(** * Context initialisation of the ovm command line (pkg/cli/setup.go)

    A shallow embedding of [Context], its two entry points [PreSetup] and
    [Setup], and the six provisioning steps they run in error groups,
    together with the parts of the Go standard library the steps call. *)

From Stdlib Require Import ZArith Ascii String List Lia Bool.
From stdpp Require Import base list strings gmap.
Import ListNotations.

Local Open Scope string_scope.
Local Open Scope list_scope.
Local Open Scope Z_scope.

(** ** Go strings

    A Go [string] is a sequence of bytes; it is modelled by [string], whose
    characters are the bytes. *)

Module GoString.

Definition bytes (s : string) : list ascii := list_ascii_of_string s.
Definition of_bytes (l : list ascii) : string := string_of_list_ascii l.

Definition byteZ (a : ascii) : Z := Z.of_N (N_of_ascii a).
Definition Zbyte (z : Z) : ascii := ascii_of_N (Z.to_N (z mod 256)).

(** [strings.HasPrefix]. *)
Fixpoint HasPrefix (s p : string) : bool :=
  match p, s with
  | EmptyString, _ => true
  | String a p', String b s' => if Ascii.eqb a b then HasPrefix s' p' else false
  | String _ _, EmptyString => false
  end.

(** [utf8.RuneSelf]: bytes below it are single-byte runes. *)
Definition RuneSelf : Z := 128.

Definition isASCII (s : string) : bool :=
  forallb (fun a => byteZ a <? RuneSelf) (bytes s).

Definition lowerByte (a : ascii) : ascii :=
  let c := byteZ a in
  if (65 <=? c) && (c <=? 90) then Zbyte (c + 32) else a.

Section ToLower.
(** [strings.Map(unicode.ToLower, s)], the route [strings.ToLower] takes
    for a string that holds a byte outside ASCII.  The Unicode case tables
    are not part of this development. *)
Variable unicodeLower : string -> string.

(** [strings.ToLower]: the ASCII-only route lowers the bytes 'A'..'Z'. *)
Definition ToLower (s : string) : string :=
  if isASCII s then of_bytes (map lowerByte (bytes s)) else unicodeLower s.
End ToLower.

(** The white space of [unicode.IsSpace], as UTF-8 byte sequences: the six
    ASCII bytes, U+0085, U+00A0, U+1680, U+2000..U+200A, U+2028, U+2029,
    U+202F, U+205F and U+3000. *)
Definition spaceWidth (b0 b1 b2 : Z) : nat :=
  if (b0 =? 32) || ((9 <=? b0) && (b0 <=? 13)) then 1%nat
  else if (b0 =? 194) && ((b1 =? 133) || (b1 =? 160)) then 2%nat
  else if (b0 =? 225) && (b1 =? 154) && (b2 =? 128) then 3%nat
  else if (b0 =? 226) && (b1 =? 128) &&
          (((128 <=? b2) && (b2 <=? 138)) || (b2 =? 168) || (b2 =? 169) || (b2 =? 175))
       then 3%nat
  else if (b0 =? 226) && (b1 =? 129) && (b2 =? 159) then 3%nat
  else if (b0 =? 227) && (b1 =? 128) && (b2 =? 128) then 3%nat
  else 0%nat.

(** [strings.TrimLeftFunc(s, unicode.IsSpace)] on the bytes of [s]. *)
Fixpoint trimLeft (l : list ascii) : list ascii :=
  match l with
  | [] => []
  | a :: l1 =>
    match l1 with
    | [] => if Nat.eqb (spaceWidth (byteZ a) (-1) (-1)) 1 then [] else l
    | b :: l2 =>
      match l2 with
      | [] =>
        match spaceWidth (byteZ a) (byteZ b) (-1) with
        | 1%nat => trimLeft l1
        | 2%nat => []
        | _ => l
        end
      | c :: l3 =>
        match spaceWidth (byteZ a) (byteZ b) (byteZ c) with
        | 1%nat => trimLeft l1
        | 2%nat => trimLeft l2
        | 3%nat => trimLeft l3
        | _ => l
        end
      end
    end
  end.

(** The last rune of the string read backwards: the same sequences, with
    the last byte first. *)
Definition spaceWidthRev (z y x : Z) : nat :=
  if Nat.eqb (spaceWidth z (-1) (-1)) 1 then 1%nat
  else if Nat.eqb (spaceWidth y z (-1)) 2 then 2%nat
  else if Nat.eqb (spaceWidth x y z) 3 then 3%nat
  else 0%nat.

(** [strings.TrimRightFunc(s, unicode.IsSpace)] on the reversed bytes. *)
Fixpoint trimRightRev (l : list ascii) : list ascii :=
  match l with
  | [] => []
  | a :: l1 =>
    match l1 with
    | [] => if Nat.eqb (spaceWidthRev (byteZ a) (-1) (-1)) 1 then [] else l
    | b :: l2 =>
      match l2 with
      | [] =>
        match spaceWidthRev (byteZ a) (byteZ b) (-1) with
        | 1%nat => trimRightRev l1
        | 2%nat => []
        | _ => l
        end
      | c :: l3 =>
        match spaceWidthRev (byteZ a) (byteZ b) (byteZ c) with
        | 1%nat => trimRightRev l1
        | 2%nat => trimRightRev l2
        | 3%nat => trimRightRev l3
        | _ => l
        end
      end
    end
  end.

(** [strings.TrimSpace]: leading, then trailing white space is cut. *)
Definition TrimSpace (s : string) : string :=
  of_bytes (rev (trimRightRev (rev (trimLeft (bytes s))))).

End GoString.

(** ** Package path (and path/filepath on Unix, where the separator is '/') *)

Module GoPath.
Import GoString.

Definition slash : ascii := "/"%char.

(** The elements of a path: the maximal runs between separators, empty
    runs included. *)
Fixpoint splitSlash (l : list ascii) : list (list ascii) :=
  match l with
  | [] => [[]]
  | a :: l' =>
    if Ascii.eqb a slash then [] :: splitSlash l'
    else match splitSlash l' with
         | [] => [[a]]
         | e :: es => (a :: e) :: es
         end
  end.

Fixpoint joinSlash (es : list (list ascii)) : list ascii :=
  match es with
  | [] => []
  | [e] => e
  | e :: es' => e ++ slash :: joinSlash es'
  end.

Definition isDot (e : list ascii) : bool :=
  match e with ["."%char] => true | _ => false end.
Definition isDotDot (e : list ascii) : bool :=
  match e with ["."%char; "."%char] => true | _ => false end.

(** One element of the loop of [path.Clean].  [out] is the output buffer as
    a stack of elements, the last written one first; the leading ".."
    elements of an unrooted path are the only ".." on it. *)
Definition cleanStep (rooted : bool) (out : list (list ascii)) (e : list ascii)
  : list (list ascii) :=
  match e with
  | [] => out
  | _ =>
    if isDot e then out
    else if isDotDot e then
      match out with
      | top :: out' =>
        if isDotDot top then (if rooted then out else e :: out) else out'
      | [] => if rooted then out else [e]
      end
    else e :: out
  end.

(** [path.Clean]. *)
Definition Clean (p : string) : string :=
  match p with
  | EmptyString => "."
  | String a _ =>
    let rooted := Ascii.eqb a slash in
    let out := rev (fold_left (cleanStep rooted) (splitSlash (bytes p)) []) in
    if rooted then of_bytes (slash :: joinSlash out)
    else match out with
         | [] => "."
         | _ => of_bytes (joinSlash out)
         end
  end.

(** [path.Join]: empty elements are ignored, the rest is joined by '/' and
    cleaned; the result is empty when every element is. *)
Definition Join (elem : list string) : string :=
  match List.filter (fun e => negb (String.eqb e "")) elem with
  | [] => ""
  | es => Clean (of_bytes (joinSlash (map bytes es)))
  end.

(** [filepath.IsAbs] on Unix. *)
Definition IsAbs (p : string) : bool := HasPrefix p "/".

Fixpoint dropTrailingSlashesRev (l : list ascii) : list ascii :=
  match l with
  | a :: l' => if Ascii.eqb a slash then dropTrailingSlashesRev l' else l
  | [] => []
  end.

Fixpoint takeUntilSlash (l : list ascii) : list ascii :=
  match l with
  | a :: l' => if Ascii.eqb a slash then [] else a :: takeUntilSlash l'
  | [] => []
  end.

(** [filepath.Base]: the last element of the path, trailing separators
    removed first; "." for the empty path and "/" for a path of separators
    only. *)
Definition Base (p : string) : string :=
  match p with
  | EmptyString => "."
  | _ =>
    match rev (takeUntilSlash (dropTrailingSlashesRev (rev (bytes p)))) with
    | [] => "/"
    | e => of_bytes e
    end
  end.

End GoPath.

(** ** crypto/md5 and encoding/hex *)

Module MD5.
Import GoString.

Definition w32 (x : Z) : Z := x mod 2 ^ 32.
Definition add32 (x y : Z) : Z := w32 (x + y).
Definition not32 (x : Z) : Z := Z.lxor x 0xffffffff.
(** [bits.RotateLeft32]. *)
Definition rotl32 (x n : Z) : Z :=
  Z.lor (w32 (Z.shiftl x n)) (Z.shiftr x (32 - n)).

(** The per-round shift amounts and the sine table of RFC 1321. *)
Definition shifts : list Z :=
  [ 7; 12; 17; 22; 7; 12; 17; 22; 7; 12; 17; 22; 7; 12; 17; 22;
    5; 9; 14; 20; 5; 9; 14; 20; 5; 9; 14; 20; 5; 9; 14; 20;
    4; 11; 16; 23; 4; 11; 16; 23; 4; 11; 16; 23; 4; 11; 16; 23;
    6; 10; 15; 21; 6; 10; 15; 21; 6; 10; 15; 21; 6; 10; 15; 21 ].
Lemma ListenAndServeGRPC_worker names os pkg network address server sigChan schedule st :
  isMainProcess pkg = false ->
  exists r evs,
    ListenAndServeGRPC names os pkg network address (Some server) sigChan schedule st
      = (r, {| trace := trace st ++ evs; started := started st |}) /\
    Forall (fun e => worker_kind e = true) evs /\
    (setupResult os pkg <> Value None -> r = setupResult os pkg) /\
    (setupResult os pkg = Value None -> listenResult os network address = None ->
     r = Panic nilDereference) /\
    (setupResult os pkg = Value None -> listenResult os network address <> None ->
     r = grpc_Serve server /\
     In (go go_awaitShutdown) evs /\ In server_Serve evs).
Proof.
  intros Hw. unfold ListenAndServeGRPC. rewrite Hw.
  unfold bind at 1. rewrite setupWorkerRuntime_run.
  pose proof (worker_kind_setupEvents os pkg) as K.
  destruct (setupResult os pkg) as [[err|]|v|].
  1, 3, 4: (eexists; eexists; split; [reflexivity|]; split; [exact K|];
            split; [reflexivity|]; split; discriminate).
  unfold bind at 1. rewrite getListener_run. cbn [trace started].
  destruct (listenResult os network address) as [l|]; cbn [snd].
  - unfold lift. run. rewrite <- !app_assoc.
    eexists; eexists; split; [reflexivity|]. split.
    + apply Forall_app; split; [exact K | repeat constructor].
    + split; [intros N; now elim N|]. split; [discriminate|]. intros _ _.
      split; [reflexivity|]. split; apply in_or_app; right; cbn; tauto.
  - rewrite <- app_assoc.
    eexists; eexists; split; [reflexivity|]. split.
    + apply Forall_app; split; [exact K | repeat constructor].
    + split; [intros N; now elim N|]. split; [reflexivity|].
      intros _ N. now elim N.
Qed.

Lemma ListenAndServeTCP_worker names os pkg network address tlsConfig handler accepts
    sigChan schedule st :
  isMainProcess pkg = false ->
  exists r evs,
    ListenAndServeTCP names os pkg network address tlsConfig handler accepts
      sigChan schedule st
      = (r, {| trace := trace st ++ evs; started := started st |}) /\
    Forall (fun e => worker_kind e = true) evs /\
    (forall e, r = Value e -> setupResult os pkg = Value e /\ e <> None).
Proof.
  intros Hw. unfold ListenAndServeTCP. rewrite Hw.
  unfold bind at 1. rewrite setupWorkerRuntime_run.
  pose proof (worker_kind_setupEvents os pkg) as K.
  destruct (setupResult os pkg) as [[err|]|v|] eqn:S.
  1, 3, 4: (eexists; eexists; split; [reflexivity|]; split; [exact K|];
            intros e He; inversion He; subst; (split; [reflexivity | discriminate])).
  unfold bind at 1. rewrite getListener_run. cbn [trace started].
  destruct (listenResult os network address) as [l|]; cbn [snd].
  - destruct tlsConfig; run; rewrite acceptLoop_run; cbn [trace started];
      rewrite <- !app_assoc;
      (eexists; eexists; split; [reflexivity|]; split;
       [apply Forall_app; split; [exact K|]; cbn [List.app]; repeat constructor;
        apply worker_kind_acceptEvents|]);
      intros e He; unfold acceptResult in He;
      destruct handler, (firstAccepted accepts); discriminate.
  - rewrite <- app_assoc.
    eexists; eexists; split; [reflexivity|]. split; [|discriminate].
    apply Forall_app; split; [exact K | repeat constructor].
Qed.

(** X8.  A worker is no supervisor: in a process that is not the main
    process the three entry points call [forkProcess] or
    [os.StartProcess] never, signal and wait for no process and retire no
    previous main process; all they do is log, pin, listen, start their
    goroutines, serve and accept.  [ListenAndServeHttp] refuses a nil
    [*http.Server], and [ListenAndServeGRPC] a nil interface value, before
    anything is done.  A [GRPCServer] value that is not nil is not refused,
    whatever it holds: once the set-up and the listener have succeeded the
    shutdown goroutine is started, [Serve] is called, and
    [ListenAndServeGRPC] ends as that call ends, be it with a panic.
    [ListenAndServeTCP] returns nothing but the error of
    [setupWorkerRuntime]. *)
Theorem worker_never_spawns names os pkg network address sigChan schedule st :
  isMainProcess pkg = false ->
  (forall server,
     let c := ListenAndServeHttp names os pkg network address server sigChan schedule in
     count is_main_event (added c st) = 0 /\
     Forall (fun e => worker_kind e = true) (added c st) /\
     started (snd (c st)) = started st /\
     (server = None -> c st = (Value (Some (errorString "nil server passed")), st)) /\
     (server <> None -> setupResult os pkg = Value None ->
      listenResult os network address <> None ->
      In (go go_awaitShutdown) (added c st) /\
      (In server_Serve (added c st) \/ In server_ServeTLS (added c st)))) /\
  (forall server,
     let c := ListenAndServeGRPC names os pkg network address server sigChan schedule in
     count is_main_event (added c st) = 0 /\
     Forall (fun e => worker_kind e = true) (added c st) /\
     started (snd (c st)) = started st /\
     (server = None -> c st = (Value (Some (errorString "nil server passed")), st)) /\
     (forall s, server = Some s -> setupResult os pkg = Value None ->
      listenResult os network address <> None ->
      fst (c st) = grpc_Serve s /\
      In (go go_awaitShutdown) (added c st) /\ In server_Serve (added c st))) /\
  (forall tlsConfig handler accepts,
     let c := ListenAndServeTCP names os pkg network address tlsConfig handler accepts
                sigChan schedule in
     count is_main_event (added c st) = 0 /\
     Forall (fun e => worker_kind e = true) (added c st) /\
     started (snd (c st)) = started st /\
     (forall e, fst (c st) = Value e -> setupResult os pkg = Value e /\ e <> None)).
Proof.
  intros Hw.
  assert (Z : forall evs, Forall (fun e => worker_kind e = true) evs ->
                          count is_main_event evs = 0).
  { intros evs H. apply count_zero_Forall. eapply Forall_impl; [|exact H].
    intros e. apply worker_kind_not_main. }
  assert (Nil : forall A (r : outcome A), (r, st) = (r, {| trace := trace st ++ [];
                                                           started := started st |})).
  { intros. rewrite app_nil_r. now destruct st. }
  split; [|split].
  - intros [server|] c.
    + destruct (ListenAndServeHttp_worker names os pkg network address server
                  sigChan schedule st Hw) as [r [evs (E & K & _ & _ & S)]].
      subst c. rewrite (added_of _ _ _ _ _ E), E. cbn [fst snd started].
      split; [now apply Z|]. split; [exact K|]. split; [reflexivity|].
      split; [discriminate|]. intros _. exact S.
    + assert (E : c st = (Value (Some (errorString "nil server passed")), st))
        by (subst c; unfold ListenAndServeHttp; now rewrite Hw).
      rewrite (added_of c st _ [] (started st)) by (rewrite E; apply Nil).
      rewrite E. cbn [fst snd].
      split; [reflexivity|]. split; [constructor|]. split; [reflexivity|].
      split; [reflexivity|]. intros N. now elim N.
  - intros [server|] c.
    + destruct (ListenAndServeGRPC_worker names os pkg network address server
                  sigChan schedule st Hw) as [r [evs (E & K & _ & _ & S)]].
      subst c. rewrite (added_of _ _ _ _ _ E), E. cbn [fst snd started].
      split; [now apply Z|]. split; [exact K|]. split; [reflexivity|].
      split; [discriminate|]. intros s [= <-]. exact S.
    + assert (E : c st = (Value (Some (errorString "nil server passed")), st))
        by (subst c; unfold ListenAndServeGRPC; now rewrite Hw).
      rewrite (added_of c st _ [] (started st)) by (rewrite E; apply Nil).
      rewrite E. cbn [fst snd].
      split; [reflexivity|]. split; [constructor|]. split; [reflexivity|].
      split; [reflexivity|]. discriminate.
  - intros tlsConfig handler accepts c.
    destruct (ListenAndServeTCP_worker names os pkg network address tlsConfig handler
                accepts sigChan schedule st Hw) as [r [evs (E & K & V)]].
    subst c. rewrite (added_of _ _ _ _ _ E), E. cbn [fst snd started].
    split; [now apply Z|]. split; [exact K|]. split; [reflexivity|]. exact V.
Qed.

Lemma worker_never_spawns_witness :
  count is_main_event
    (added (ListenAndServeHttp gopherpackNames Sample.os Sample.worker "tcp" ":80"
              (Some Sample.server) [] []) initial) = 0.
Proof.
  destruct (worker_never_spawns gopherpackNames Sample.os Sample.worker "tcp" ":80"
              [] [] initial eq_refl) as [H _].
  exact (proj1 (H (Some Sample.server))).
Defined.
.....
Exercise instructions: Working from the records above, write out verbatim only the lines from the line containing "runs included. *)" through the line containing "dropTrailingSlashesRev l' else l".

Finished task:
    runs included. *)
Fixpoint splitSlash (l : list ascii) : list (list ascii) :=
  match l with
  | [] => [[]]
  | a :: l' =>
    if Ascii.eqb a slash then [] :: splitSlash l'
    else match splitSlash l' with
         | [] => [[a]]
         | e :: es => (a :: e) :: es
         end
  end.

Fixpoint joinSlash (es : list (list ascii)) : list ascii :=
  match es with
  | [] => []
  | [e] => e
  | e :: es' => e ++ slash :: joinSlash es'
  end.

Definition isDot (e : list ascii) : bool :=
  match e with ["."%char] => true | _ => false end.
Definition isDotDot (e : list ascii) : bool :=
  match e with ["."%char; "."%char] => true | _ => false end.

(** One element of the loop of [path.Clean].  [out] is the output buffer as
    a stack of elements, the last written one first; the leading ".."
    elements of an unrooted path are the only ".." on it. *)
Definition cleanStep (rooted : bool) (out : list (list ascii)) (e : list ascii)
  : list (list ascii) :=
  match e with
  | [] => out
  | _ =>
    if isDot e then out
    else if isDotDot e then
      match out with
      | top :: out' =>
        if isDotDot top then (if rooted then out else e :: out) else out'
      | [] => if rooted then out else [e]
      end
    else e :: out
  end.

(** [path.Clean]. *)
Definition Clean (p : string) : string :=
  match p with
  | EmptyString => "."
  | String a _ =>
    let rooted := Ascii.eqb a slash in
    let out := rev (fold_left (cleanStep rooted) (splitSlash (bytes p)) []) in
    if rooted then of_bytes (slash :: joinSlash out)
    else match out with
         | [] => "."
         | _ => of_bytes (joinSlash out)
         end
  end.

(** [path.Join]: empty elements are ignored, the rest is joined by '/' and
    cleaned; the result is empty when every element is. *)
Definition Join (elem : list string) : string :=
  match List.filter (fun e => negb (String.eqb e "")) elem with
  | [] => ""
  | es => Clean (of_bytes (joinSlash (map bytes es)))
  end.

(** [filepath.IsAbs] on Unix. *)
Definition IsAbs (p : string) : bool := HasPrefix p "/".

Fixpoint dropTrailingSlashesRev (l : list ascii) : list ascii :=
  match l with
  | a :: l' => if Ascii.eqb a slash then dropTrailingSlashesRev l' else l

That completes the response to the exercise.